Remarks on World 3.0
- I was surprised by this fact: globalism isn’t as big a deal as we thought. In a wry jab against Friedman (The World is Flat), the author remarks, “Something other than data must account for the success of The World is Flat, since its 450+ pages contain not a single table, chart, or footnote, to back up its pronouncements. I still find the comfort of Friedman’s many fans with his data-free approach, the most flabbergasting aspect of the flattening.” The country in which I was born and lived for some time, South Korea, seemed fanatical about globalization (at least from the perspective of the left-leaning English newspaper I read). Globalization was the du jour utopia of the modern age. As Ghemawat points out, the world is not as globalized as we thought…or hoped.
- Ghemawat doesn’t just give you a fact and expect you to just accept it. Instead, he delivers truckload after truckload of data to prove his point. The point he’s trying to make may seem minuscule, but the amount of evidence he produces to prove it is gargantuan.
- This book is no frivolous book of fiction. If you’re in the mood for a light novel, don’t touch it. It’s line after line of cold, hard facts. Sure, Ghemawat is a good writer, but he’s also a research-driven, fact-collecting, intellect-increasing genius. Grit your reading teeth.

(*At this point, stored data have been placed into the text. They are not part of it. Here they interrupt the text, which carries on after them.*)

(** ** How an execution can stop

    [Exit]: [Cleanup] called [Exit(0)].  [AssertFailed]: an [ASSERT] of the
    source is false, so [Abort()] is called.  [MemFault]: a NULL, dangling or
    out-of-bounds access.  [OutOfFuel]: a bounded loop of the model ran out of
    its bound (the theorems show where this cannot happen). *)
Inductive stop := Exit | AssertFailed | MemFault | OutOfFuel.

#[export] Instance stop_eq_dec : EqDecision stop.
Proof. solve_decision. Defined.

Inductive Result (A : Type) := Ok (a : A) | Err (e : stop).
Arguments Ok {A} _.
Arguments Err {A} _.

#[export] Instance Result_ret : MRet Result := @Ok.
#[export] Instance Result_bind : MBind Result := λ A B f m,
  match m with Ok a => f a | Err e => Err e end.
#[export] Instance Result_map : FMap Result := λ A B f m,
  match m with Ok a => Ok (f a) | Err e => Err e end.

#[export] Instance Result_eq_dec `{EqDecision A} : EqDecision (Result A).
Proof. solve_decision. Defined.

(** [ASSERT(c)] of threads/utility.h. *)
Definition ASSERT (c : bool) : Result unit := if c then Ok () else Err AssertFailed.

(** Dereferencing a pointer: the object, or a fault. *)
Definition deref {A} (o : option A) : Result A :=
  match o with Some a => Ok a | None => Err MemFault end.

Lemma bind_Ok {A B} (m : Result A) (f : A → Result B) b :
  m ≫= f = Ok b ↔ ∃ a, m = Ok a ∧ f a = Ok b.
Proof. destruct m; cbn; naive_solver. Qed.

Lemma bind_Err {A B} (m : Result A) (f : A → Result B) e :
  m ≫= f = Err e ↔ m = Err e ∨ ∃ a, m = Ok a ∧ f a = Err e.
Proof. destruct m; cbn; naive_solver. Qed.

Lemma ASSERT_Ok c u : ASSERT c = Ok u ↔ c = true.
Proof. destruct c, u; cbn; naive_solver. Qed.

Lemma ASSERT_Err c e : ASSERT c = Err e ↔ c = false ∧ e = AssertFailed.
Proof. destruct c; cbn; naive_solver. Qed.

Lemma deref_Ok {A} (o : option A) a : deref o = Ok a ↔ o = Some a.
Proof. destruct o; cbn; naive_solver. Qed.

Lemma deref_Err {A} (o : option A) e : deref o = Err e ↔ o = None ∧ e = MemFault.
Proof. destruct o; cbn; naive_solver. Qed.

(** ** Integers at their width

    [int] is 32 bits (the build uses -m32), two's complement. *)
Definition u32 (z : Z) : Z := z `mod` 2 ^ 32.
Definition s32 (z : Z) : Z := (z + 2 ^ 31) `mod` 2 ^ 32 - 2 ^ 31.

Lemma u32_range z : (0 ≤ u32 z < 2 ^ 32)%Z.
Proof. unfold u32. apply Z.mod_pos_bound. lia. Qed.

Lemma s32_range z : (- 2 ^ 31 ≤ s32 z < 2 ^ 31)%Z.
Proof. unfold s32. pose proof (Z.mod_pos_bound (z + 2 ^ 31) (2 ^ 32)). lia. Qed.

Lemma u32_small z : (0 ≤ z < 2 ^ 32)%Z → u32 z = z.
Proof. apply Z.mod_small. Qed.

Lemma s32_small z : (- 2 ^ 31 ≤ z < 2 ^ 31)%Z → s32 z = z.
Proof. intros. unfold s32. rewrite Z.mod_small; lia. Qed.

Lemma u32_u32 z : u32 (u32 z) = u32 z.
Proof. apply u32_small, u32_range. Qed.

(** ** [divRoundDown] and [divRoundUp] of threads/utility.h

    C division truncates towards zero, hence [Z.quot] and [Z.rem]. *)
Definition divRoundDown (n s : Z) : Z := n `quot` s.
Definition divRoundUp (n s : Z) : Z :=
  n `quot` s + (if decide (n `rem` s > 0)%Z then 1 else 0).

Lemma divRoundDown_nonneg n s : (0 ≤ n → 0 < s → divRoundDown n s = n `div` s)%Z.
Proof. intros. unfold divRoundDown. rewrite Z.quot_div_nonneg; lia. Qed.

(** [divRoundUp n s] is the least number of blocks of size [s] that hold [n]. *)
Lemma divRoundUp_spec n s :
  (0 ≤ n → 0 < s → (divRoundUp n s - 1) * s < n ≤ divRoundUp n s * s)%Z.
Proof.
  intros. unfold divRoundUp.
  rewrite Z.quot_div_nonneg, Z.rem_mod_nonneg by lia.
  pose proof (Z.div_mod n s). pose proof (Z.mod_pos_bound n s).
  case_decide; nia.
Qed.

Lemma divRoundUp_nonneg n s : (0 ≤ n → 0 < s → 0 ≤ divRoundUp n s)%Z.
Proof. intros. pose proof (divRoundUp_spec n s). nia. Qed.

(** ** Executable reachability: finitely many steps of a partial step function *)
Section steps.
Context {S : Type} (step : S → Result S).

Inductive steps : S → S → Prop :=
| steps_refl s : steps s s
| steps_next s s' s'' : step s = Ok s' → steps s' s'' → steps s s''.

Lemma steps_trans s s' s'' : steps s s' → steps s' s'' → steps s s''.
Proof. induction 1; eauto using steps. Qed.

Lemma steps_inv (P : S → Prop) :
  (∀ s s', P s → step s = Ok s' → P s') → ∀ s s', steps s s' → P s → P s'.
Proof. induction 2; eauto. Qed.

(** [run n s]: at most [n] steps, stopping early when the step function does. *)
Fixpoint run (n : nat) (s : S) : S * option stop :=
  match n with
  | O => (s, None)
  | Datatypes.S n =>
      match step s with
      | Ok s' => run n s'
      | Err e => (s, Some e)
      end
  end.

- My favorite chapters were chapters 11 (“Global Homogenization”) and 15 (“Us and Them in World 3.0″), which discuss anthropology, xenophobia, cultural differences, country trust levels, etc. The reason I enjoyed these chapters so much is because the author rose from the relatively unfamiliar (to me) terrain of business-speak, and discussed cultures, countries, etc.
Conclusion
I won’t pretend that I was entranced by the author’s every word, or that it was a book that was “hard to put down.” Ghemawat lives in the world of business academia. I don’t. Therefore, I probably lacked the awareness, knowledge, and experience in the international business world that would have made World 3.0 more fascinating. In spite of this, I profited from the book’s overall perspective of globalization’s progress today, and learned from the solutions he proposes for the future.